New chapter in the saga of classified documents.
This Monday it was Mike Pence, who was vice president of Donald Trump, who admitted that his assistants discovered a dozen documents with classification marks as secrets at his home in Indiana.
Pence thus joins former President Donald Trump and current President Joe Biden, who also improperly took confidential documents to their private homes.
The records “appear to be a small number of classified-marked documents that were inadvertently boxed up and transported to the former vice president’s personal home at the end of the last administration,” Pence’s attorney, Greg Jacob, wrote in a letter sent to the National Archives. , the institution that must guard the documents and records when presidents and vice presidents cease their positions.

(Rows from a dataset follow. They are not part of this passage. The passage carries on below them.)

(** ** Lemmas: the strfry checks on a record Wok packs *)

Definition is_d (t : PackedEventTag) : bool := bool_decide (t.1 = ch "d").
Definition is_p32 (t : PackedEventTag) : bool :=
  bool_decide (t.1 = ch "p") && (length t.2 =? 32)%nat.

(** The value of the first tag that satisfies [P], unless one was found before. *)
Definition first_value (P : PackedEventTag → bool) (found : option bytes)
    (l : list PackedEventTag) : option bytes :=
  match found with Some x => Some x | None => snd <$> List.find P l end.

Lemma first_value_cons P found t l :
  first_value P found (t :: l) =
  first_value P (if P t then or_insert found t.2 else found) l.
Proof. unfold first_value. cbn. destruct found, (P t); done. Qed.

Lemma first_value_nil P found : first_value P found [] = found.
Proof. by destruct found. Qed.

Lemma first_value_app P found l k :
  first_value P found (l ++ k) = first_value P (first_value P found l) k.
Proof.
  revert found. induction l as [|t l IH]; intros found; [by destruct found|].
  cbn [app]. by rewrite !first_value_cons, IH.
Qed.

Lemma payload_tags_strings orig tags :
  value_get orig "tags" = Some (tags_value tags) →
  payload_tags orig = (λ t : list bytes, Str <$> t) <$> tags.
Proof. intros H. unfold payload_tags. rewrite H. apply omap_as_array. Qed.

Section check_lemmas.
Context {HC : HexCrate} {HX : HexLaws} {SH : Sha256} {SL : Sha256Laws}.

(** On an accepted tag, the checker reads the packed form packing wrote. *)
Lemma carry_tag_accepted limits k pk st tag :
  tag_accepted limits k pk tag →
  carry_tag st (Str <$> tag) =
  match pack_own tag with
  | Some (n, pv) => carry st n (tag_value tag) pv
  | None => st
  end.
Proof.
  intros [Hne Hacc]. destruct tag as [|name tag]; [done|]. unfold carry_tag, pack_own.
  cbn [fmap list_fmap head hd_error mbind option_bind as_str].
  assert (match (Str <$> name :: tag) !! 1%nat with
    | Some value => as_str value | None => Some [] end = Some (tag_value (name :: tag))) as Hval
    by (by destruct tag).
  cbn [fmap list_fmap] in Hval. rewrite Hval. destruct name as [|n [|m name]]; try done.
  destruct (Hacc n eq_refl) as (_ & Hfix & _).
  unfold packed_value. fold (fixed_size_name n). destruct (fixed_size_name n) eqn:Hf; [|done].
  destruct (Hfix eq_refl) as (raw & Hraw & Hlen & ->).
  rewrite length_hex, Hlen. cbn [Nat.mul Nat.eqb negb].
  rewrite (from_hex_exact_lower _ raw) by (by apply from_lower_hex_exact_Ok).
  rewrite <-hex_encode_spec, hex_decode_encode by done. done.
Qed.

Lemma carry_tags_accepted limits k pk tags st :
  Forall (tag_accepted limits k pk) tags →
  let st' := foldl carry_tag st ((λ t : list bytes, Str <$> t) <$> tags) in
  carried st' = carried st ++ omap pack_own tags ∧
  address st' = first_value is_d (address st) (omap pack_own tags) ∧
  recipient st' = first_value is_p32 (recipient st) (omap pack_own tags).
Proof.
  intros Hacc. revert st. induction Hacc as [|tag tags Ht Hacc IH]; intros st; cbn zeta.
  - cbn. rewrite app_nil_r. by destruct (address st), (recipient st).
  - cbn [fmap list_fmap foldl]. rewrite (carry_tag_accepted limits k pk) by done.
    destruct (IH (match pack_own tag with
      | Some (n, pv) => carry st n (tag_value tag) pv | None => st end)) as (H1 & H2 & H3).
    rewrite omap_cons_list. destruct (pack_own tag) as [[n pv]|]; [|done].
    change (option_list (Some (n, pv)) ++ omap pack_own tags) with ((n, pv) :: omap pack_own tags).
    rewrite !first_value_cons, H1, H2, H3. unfold carry; cbn.
    by rewrite <-app_assoc.
Qed.

(** Going through packed tags that are all accounted for. *)
Lemma check_tags_ok virtual_d carried l st :
  Forall (λ t, (t = (ch "d", []) ∧ virtual_d = true) ∨ t ∈ carried) l → stray st = None →
  walk_list (λ st n v _, check_tag virtual_d carried st n v) st l =
  mkPackedWalk (first_value is_d (walk_first_d st) l) (first_value is_p32 (walk_first_p st) l) None.
Proof.
  intros Hl. revert st. induction Hl as [|[n v] l Ht Hl IH]; intros st Hst.
  - destruct st as [fd fp s]. cbn in *. subst. by destruct fd, fp.
  - cbn [walk_list]. unfold check_tag.
    assert ((bool_decide (n = ch "d") && bool_decide (v = []) && virtual_d)
      || bool_decide ((n, v) ∈ carried) = true) as ->.
    { apply orb_true_iff. destruct Ht as [[[= -> ->] ->]|Ht]; [by left|right].
      by apply bool_decide_eq_true. }
    rewrite IH by done. by rewrite !first_value_cons.
Qed.

Lemma first_value_added k own :
  first_value is_p32 None (added_first k ++ own ++ added_last k) = first_value is_p32 None own ∧
  first_value is_d None (added_first k ++ own ++ added_last k) =
    (if is_replaceable_kind k then Some []
     else if is_param_replaceable_kind k then Some (default [] (first_value is_d None own))
     else first_value is_d None own).
Proof.
  assert (∀ found, first_value is_p32 found [(ch "d", [])] = found) as Hp by (by intros []).
  assert (∀ found, first_value is_d found [(ch "d", [])] = Some (default [] found)) as Hd
    by (by intros []).
  unfold added_first, added_last. rewrite !first_value_app.
  destruct (is_replaceable_kind k) eqn:Hr.
  - rewrite replaceable_not_addressable by done. rewrite Hp, Hd. by rewrite !first_value_nil.
  - destruct (is_param_replaceable_kind k); rewrite ?Hp, ?Hd, !first_value_nil; done.
Qed.

Lemma strfry_expiration_packs orig tags :
  value_get orig "tags" = Some (tags_value tags) → expiration_ok tags →
  strfry_expiration orig =
    Ok (if first_expiration tags =? 0 then None else Some (first_expiration tags)).
Proof.
  intros Htags Hexp. unfold strfry_expiration, first_expiration.
  rewrite (payload_tags_strings _ tags Htags), <-omap_as_array, find_tag_named. unfold expiration_ok, first_expiration_tag in *.
  destruct (List.find _ tags) as [t|]; [|done]. destruct (Hexp t eq_refl) as (n & Hn & Hmin).
  rewrite Hn. cbn [fmap option_fmap option_map default from_option]. unfold Datatypes.id.
  assert ((n =? 0) = false) as -> by (apply Z.eqb_neq; unfold MIN_REPRESENTABLE_EXPIRATION in *; lia).
  assert (match (Str <$> t) !! 1%nat with Some value => as_str value | None => Some [] end =
    Some (tag_value t)) as ->.
  { unfold tag_value. rewrite list_lookup_fmap. by destruct (t !! 1%nat). }
  rewrite (proj2 (parse_uint64_Ok _ n) Hn).
  assert ((100 <=? n) = true) as -> by (apply Z.leb_le; unfold MIN_REPRESENTABLE_EXPIRATION in *; lia).
  done.
Qed.

Lemma check_packed_tags_packs v limits p e :
  value_wf true v = true → pack_event v limits = Ok (p, e) → check_packed_tags p v = Ok tt.
Proof.
  intros Hwf H. apply pack_event_packs in H as (id & pk & c & k & tags & H & Hok); [|done].
  pose proof (packs_view _ _ _ _ _ _ _ _ _ Hwf H Hok) as (_ & _ & _ & _ & Hk & He & Hrec).
  destruct H as [_ _ _ _ _ (Htags & _ & Hacc) [Hexp ->] _ _].
  unfold check_packed_tags, foreach_tag. cbv zeta.
  rewrite (walk_tags_list _ _ p _ Hrec), Hk, He, (payload_tags_strings _ tags Htags).
  destruct (carry_tags_accepted limits k pk tags (mkCarried [] None None None) Hacc) as (Hc & Ha & Hr).
  set (st := foldl _ _ _) in *. rewrite check_tags_ok; [|..|done].
  2:{ rewrite Hc. cbn. apply Forall_forall. intros t Ht. rewrite !elem_of_app in Ht.
      unfold added_first, added_last in Ht. destruct Ht as [Ht|[Ht|Ht]]; [|by right|].
      - left. destruct (is_replaceable_kind k); [|by apply elem_of_nil in Ht].
        apply list_elem_of_singleton in Ht. by rewrite orb_true_r.
      - left. destruct (is_param_replaceable_kind k); [|by apply elem_of_nil in Ht].
        apply list_elem_of_singleton in Ht. by rewrite orb_true_r. }
  cbn [stray walk_first_p walk_first_d].
  destruct (first_value_added k (omap pack_own tags)) as [Hp Hd]. rewrite Hp, Hd, Hr.
  rewrite bool_decide_false by (intros Hn; by apply Hn).
  rewrite (strfry_expiration_packs v tags) by done. unfold addresses.
  assert (∀ n, default 0 (if n =? 0 then None else Some n) = n) as Hdef.
  { intros n. destruct (n =? 0) eqn:E; [|done]. by bool_to_prop. }
  destruct (is_replaceable_kind k).
  { cbn [result_bind mbind]. rewrite Hdef, Z.eqb_refl. done. }
  destruct (is_param_replaceable_kind k).
  - rewrite Ha. cbn [address].
    assert (∀ x y : bytes, bool_decide (Some x ≠ Some y) && bool_decide (Some x ≠ Some x) = false)
      as -> by (intros x y; rewrite (bool_decide_false (Some x ≠ Some x)) by tauto;
                apply andb_false_r).
    cbn. by rewrite Hdef, Z.eqb_refl.
  - cbn. by rewrite Hdef, Z.eqb_refl.
Qed.
End check_lemmas.

(** ** Lemmas: the ingest pipeline *)

Section pipeline.
Context {SF : SerdeFloat} {HC : HexCrate} {HX : HexLaws} {SH : Sha256} {SL : Sha256Laws}.
Context {SK : Secp256k1}.

Lemma parse_and_verify_Ok orig limits policy vm vt ids ev :
  parse_and_verify_event_with orig limits policy vm vt ids = Ok ev →
  ∃ e, pack_event orig limits = Ok (packed ev, e) ∧
    (PackedEventView_kind (packed ev) = DELETION_KIND → require_canonical_addresses orig = Ok tt) ∧
    normalize_event_json orig = Ok (json ev) ∧
    (vm = true → (length (json ev) ≤ max_event_size limits)%nat ∧
      verify_nostr_event_with (packed ev) orig ids = Ok tt) ∧
    (vt = true → ∃ p, policy = Some p ∧ verify_event_timestamp (packed ev) p = Ok tt ∧
      (e = 0 ∨ now_secs p < e)).
Proof.
  unfold parse_and_verify_event_with. intros H. destruct (is_object orig); [|done].
  cbn [negb] in H. inv_bind H. destruct (_ && _); [done|]. inv_bind H.
  destruct v0 as [p e]. inv_bind H. inv_bind H. inv_bind H. inv_bind H. inv_bind H.
  simplify_eq/=. exists e. split; [done|]. split.
  { intros Hk. rewrite Hk, Z.eqb_refl in Hv1. by destruct v0. }
  split; [done|]. split.
  - intros ->. unfold verify_event_json_size in Hv3. destruct (_ <? _)%nat eqn:E; [done|].
    apply Nat.ltb_ge in E. by destruct v4.
  - intros ->. inv_bind Hv4. apply ok_or_Ok in Hv6 as ->. inv_bind Hv4.
    exists v5. destruct v6. split_and!; try done. destruct (_ && _) eqn:E; [done|].
    apply andb_false_iff in E as [E|E]; bool_to_prop; [by left|right; lia].
Qed.

Lemma verify_nostr_event_Ok p orig ids :
  verify_nostr_event_with p orig ids = Ok tt →
  (∃ sig, value_get orig "sig" = Some (Str (sig ≫= byte_hex)) ∧ bytes_ok sig ∧
    length sig = 64%nat ∧ verify_sig sig (PackedEventView_id p) (PackedEventView_pubkey p) = Ok true) ∧
  match ids with
  | IdNip01 => verify_id orig (PackedEventView_id p)
  | Nip01OrLegacy => verify_id_allowing_legacy orig (PackedEventView_id p)
  end = Ok tt.
Proof.
  unfold verify_nostr_event_with. intros H. inv_bind H. destruct v. split; [|done].
  inv_bind H. apply ok_or_Ok in Hv0. inv_bind H. unfold json_string in Hv1.
  apply ok_or_Ok in Hv1. destruct v; try done. cbn in Hv1. injection Hv1 as ->.
  destruct (length v0 =? 128)%nat; [|done]. cbn [negb] in H. inv_bind H.
  apply from_lower_hex_array_Ok in Hv1 as (Hok & -> & Hlen). inv_bind H.
  exists v. split_and!; try done. by destruct v0.
Qed.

According to Jacob, Pence “hired an outside attorney, experienced in handling classified documents, to review records stored at his personal home after it became public that documents bearing classified markings were found at the residence of President Joe Biden in Wilmington”.
The Department of Justice has appointed a special prosecutor to investigate the papers seized by the FBI at Mar-a-Lago, Donald Trump's residence in Palm Beach (Florida) and another to investigate why Biden also had classified documents in an office of a study center and at his home in Wilmington.
Pence's attorney said in his letter that the former vice president was "unaware of the existence of sensitive or classified documents at his personal residence" and "understands the great importance of protecting sensitive and classified information and is ready and willing to cooperate fully." with the National Archives and any appropriate research.”
Jacob said Pence immediately put the discovered documents in a locked safe.
And according to a follow-up letter from the attorney dated Jan. 22, FBI agents visited the former vice president's residence to collect the documents.